• _Work to be completed_
Below are some records. Return exactly the lines from the one containing "rewrite Hs1. unfold" through the one containing "pipeline_ok (pool st)", both included, and only those.

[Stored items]

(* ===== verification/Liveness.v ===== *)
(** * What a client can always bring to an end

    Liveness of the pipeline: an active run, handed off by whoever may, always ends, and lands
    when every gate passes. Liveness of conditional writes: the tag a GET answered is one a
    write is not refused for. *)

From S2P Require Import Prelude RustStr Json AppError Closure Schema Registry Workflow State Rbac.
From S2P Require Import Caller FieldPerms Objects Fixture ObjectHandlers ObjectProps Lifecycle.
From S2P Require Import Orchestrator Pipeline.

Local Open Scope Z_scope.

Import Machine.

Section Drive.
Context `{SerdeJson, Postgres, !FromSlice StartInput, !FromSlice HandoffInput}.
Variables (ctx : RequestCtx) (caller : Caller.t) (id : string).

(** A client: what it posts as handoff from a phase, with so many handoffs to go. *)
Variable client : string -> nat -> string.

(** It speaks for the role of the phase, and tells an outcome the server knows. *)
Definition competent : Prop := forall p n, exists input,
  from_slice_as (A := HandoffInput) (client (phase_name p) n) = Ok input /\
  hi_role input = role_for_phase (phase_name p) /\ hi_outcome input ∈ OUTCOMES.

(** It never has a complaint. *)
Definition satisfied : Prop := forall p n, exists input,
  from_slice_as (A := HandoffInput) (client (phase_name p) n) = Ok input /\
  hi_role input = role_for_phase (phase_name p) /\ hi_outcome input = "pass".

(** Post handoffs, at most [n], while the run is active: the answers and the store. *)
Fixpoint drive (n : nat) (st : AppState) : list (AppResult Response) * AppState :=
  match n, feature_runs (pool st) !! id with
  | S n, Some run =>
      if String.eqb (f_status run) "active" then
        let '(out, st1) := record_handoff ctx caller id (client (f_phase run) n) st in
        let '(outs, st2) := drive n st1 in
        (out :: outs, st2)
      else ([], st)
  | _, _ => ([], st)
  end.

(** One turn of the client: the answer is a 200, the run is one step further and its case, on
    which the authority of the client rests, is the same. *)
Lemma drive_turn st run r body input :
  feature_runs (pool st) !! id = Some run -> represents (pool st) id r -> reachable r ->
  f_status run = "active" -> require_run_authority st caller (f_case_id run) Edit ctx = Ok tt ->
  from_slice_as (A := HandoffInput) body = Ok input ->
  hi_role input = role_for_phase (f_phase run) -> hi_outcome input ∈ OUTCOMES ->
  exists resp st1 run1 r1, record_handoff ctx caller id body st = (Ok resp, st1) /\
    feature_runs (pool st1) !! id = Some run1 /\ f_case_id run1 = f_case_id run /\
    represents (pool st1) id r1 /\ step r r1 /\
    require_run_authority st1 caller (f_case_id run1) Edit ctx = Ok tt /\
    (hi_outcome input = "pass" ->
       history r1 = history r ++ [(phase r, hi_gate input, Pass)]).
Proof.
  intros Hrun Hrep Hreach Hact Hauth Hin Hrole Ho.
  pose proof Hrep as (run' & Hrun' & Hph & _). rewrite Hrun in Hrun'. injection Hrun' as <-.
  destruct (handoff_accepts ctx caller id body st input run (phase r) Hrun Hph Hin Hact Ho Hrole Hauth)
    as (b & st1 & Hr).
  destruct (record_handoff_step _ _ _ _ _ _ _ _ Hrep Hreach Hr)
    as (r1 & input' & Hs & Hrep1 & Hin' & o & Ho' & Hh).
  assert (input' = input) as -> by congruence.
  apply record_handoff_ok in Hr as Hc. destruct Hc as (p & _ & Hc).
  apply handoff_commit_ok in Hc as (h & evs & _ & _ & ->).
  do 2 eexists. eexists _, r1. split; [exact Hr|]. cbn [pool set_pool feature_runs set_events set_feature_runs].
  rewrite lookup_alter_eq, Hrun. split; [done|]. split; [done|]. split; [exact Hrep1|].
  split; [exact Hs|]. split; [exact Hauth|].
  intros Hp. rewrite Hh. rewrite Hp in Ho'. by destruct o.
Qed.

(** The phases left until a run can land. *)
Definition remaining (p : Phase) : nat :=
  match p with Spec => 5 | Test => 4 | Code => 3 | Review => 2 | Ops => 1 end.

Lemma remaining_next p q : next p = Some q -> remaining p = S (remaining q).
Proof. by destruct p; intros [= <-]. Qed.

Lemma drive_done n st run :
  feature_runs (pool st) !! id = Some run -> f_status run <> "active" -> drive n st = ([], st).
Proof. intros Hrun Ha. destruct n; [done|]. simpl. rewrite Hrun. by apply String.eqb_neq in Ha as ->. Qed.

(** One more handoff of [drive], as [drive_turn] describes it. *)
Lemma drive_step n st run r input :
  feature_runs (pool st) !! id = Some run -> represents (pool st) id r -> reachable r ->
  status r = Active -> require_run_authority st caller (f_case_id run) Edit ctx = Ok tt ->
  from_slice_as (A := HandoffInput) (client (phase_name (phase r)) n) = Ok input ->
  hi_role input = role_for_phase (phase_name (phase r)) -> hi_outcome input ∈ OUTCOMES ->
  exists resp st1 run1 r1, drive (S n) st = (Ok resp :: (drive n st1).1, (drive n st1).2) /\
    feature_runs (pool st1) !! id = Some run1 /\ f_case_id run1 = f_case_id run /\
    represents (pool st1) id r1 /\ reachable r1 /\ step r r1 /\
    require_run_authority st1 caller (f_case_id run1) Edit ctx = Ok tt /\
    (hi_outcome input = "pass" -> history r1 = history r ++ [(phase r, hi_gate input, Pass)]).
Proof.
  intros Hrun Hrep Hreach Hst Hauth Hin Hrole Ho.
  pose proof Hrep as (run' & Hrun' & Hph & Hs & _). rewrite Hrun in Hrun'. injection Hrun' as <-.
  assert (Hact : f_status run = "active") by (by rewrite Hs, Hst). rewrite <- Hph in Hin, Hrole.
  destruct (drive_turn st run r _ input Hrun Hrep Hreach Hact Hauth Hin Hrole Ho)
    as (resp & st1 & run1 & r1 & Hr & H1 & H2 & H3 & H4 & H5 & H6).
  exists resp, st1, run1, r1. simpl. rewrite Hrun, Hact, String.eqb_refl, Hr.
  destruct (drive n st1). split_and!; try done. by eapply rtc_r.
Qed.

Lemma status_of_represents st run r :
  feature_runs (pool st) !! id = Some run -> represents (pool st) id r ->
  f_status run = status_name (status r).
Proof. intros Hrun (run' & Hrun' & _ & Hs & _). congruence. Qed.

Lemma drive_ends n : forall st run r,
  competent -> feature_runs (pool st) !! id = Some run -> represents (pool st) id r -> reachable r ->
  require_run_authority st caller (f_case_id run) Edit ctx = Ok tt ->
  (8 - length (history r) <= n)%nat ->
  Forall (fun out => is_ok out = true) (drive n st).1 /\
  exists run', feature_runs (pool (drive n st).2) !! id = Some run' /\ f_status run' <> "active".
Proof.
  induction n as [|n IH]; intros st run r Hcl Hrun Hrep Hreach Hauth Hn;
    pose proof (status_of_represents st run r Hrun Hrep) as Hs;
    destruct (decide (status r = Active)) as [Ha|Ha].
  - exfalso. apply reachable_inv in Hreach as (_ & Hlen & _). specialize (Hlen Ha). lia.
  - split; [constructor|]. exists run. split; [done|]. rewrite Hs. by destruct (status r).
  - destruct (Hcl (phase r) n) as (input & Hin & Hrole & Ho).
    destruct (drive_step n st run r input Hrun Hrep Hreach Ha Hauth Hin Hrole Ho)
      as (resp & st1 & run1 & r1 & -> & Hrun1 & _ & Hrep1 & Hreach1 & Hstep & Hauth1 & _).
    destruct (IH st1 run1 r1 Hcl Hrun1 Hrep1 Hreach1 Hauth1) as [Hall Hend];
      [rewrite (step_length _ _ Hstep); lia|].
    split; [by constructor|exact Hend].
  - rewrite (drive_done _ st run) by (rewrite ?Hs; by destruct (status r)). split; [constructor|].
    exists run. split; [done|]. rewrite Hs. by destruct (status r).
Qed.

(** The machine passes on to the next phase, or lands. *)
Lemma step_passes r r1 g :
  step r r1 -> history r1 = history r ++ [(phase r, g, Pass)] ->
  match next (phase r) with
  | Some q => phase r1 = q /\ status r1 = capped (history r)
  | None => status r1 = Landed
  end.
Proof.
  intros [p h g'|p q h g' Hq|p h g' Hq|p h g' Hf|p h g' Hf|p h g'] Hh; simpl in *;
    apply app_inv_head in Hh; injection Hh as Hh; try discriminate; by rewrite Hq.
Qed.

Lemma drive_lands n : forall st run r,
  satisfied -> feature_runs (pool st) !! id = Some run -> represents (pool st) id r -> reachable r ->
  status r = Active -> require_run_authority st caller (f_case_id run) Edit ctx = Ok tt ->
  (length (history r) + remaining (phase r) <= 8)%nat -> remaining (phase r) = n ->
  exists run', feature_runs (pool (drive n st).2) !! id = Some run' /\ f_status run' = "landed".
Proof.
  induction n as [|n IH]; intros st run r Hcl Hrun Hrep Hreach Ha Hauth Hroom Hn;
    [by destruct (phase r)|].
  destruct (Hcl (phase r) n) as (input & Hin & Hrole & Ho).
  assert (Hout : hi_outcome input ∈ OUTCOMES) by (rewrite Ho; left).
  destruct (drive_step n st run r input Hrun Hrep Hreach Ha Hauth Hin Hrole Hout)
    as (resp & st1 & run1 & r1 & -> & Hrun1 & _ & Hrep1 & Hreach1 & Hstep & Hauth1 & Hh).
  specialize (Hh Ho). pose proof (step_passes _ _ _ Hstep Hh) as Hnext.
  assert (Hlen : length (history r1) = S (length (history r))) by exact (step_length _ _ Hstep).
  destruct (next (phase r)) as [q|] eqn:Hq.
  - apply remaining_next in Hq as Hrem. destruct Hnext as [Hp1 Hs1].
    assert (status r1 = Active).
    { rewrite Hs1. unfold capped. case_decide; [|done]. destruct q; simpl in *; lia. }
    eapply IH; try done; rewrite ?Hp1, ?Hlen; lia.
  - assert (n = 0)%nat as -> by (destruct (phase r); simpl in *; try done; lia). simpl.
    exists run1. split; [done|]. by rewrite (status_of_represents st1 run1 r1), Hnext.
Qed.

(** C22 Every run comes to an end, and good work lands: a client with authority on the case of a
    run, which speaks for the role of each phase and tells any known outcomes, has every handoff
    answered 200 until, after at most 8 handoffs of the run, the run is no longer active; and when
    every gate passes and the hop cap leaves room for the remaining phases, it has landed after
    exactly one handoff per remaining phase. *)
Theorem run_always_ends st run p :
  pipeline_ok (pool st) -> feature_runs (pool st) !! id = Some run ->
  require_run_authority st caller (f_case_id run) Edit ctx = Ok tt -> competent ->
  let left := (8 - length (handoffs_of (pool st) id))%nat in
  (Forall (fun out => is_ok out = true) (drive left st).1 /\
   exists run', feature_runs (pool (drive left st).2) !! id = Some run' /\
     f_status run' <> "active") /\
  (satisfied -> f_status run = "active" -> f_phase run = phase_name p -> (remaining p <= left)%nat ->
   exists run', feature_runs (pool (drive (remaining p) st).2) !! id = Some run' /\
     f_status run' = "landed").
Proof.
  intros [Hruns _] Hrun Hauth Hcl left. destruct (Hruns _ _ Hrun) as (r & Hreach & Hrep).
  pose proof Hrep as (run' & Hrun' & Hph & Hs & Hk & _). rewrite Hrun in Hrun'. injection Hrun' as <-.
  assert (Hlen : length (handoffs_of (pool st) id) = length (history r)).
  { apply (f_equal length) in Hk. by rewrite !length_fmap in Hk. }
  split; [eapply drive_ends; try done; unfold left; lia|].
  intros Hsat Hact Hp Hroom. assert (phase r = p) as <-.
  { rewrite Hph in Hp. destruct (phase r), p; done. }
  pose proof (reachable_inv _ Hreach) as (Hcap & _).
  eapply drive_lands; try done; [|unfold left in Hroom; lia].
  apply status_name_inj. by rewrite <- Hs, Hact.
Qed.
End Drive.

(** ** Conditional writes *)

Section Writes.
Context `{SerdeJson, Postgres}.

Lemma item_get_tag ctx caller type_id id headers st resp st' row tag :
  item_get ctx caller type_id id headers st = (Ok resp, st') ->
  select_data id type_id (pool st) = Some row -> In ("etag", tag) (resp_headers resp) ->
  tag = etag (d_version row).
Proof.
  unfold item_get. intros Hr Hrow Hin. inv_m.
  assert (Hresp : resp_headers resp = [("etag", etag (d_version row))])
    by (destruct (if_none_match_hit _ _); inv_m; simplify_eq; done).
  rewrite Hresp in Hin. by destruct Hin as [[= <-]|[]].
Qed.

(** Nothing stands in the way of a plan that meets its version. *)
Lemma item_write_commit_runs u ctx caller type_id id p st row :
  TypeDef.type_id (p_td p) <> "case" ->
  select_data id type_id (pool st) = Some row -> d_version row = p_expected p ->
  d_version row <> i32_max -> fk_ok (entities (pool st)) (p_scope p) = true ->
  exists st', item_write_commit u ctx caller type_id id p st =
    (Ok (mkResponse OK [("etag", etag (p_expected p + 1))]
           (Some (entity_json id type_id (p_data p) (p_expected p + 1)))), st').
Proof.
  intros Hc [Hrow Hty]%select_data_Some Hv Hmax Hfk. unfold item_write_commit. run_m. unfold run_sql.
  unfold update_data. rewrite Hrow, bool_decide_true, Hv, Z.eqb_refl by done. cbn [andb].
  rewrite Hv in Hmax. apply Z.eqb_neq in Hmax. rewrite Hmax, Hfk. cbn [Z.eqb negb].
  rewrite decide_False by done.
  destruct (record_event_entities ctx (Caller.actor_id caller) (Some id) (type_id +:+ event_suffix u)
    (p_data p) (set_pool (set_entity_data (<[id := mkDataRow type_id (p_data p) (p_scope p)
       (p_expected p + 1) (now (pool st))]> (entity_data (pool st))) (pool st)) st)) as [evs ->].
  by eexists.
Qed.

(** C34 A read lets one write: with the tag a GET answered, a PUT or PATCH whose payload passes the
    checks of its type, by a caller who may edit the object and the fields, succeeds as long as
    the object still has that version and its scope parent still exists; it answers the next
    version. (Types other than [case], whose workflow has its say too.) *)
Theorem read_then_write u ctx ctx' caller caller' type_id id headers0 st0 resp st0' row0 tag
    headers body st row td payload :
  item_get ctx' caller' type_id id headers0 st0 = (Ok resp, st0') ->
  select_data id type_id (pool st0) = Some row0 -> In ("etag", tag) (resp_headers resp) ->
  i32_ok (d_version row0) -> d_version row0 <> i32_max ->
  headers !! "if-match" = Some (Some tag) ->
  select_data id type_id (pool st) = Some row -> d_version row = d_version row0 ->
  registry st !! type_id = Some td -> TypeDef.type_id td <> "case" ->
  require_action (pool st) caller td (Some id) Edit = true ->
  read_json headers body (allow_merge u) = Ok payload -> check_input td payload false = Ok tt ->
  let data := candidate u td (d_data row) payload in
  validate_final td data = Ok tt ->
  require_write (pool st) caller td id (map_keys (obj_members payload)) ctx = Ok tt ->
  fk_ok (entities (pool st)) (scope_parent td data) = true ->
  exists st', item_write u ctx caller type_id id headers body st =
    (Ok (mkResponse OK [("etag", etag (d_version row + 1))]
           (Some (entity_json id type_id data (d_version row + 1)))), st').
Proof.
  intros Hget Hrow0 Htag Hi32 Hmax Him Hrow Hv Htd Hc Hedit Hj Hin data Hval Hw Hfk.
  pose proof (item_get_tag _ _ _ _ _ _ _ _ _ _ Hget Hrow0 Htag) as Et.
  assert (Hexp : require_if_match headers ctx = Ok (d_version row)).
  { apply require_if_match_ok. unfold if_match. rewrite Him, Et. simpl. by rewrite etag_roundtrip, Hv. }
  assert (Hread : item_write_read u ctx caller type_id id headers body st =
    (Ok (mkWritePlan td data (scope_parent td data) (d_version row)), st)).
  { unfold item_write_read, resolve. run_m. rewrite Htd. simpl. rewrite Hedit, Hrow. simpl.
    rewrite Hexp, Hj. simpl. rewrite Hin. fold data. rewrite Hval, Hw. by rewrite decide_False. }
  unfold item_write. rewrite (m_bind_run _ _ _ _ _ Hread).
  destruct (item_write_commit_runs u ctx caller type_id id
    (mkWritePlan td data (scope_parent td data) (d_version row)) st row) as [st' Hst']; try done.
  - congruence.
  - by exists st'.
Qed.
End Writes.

• _Answer space_
    { rewrite Hs1. unfold capped. case_decide; [|done]. destruct q; simpl in *; lia. }
    eapply IH; try done; rewrite ?Hp1, ?Hlen; lia.
  - assert (n = 0)%nat as -> by (destruct (phase r); simpl in *; try done; lia). simpl.
    exists run1. split; [done|]. by rewrite (status_of_represents st1 run1 r1), Hnext.
Qed.

(** C22 Every run comes to an end, and good work lands: a client with authority on the case of a
    run, which speaks for the role of each phase and tells any known outcomes, has every handoff
    answered 200 until, after at most 8 handoffs of the run, the run is no longer active; and when
    every gate passes and the hop cap leaves room for the remaining phases, it has landed after
    exactly one handoff per remaining phase. *)
Theorem run_always_ends st run p :
  pipeline_ok (pool st) -> feature_runs (pool st) !! id = Some run ->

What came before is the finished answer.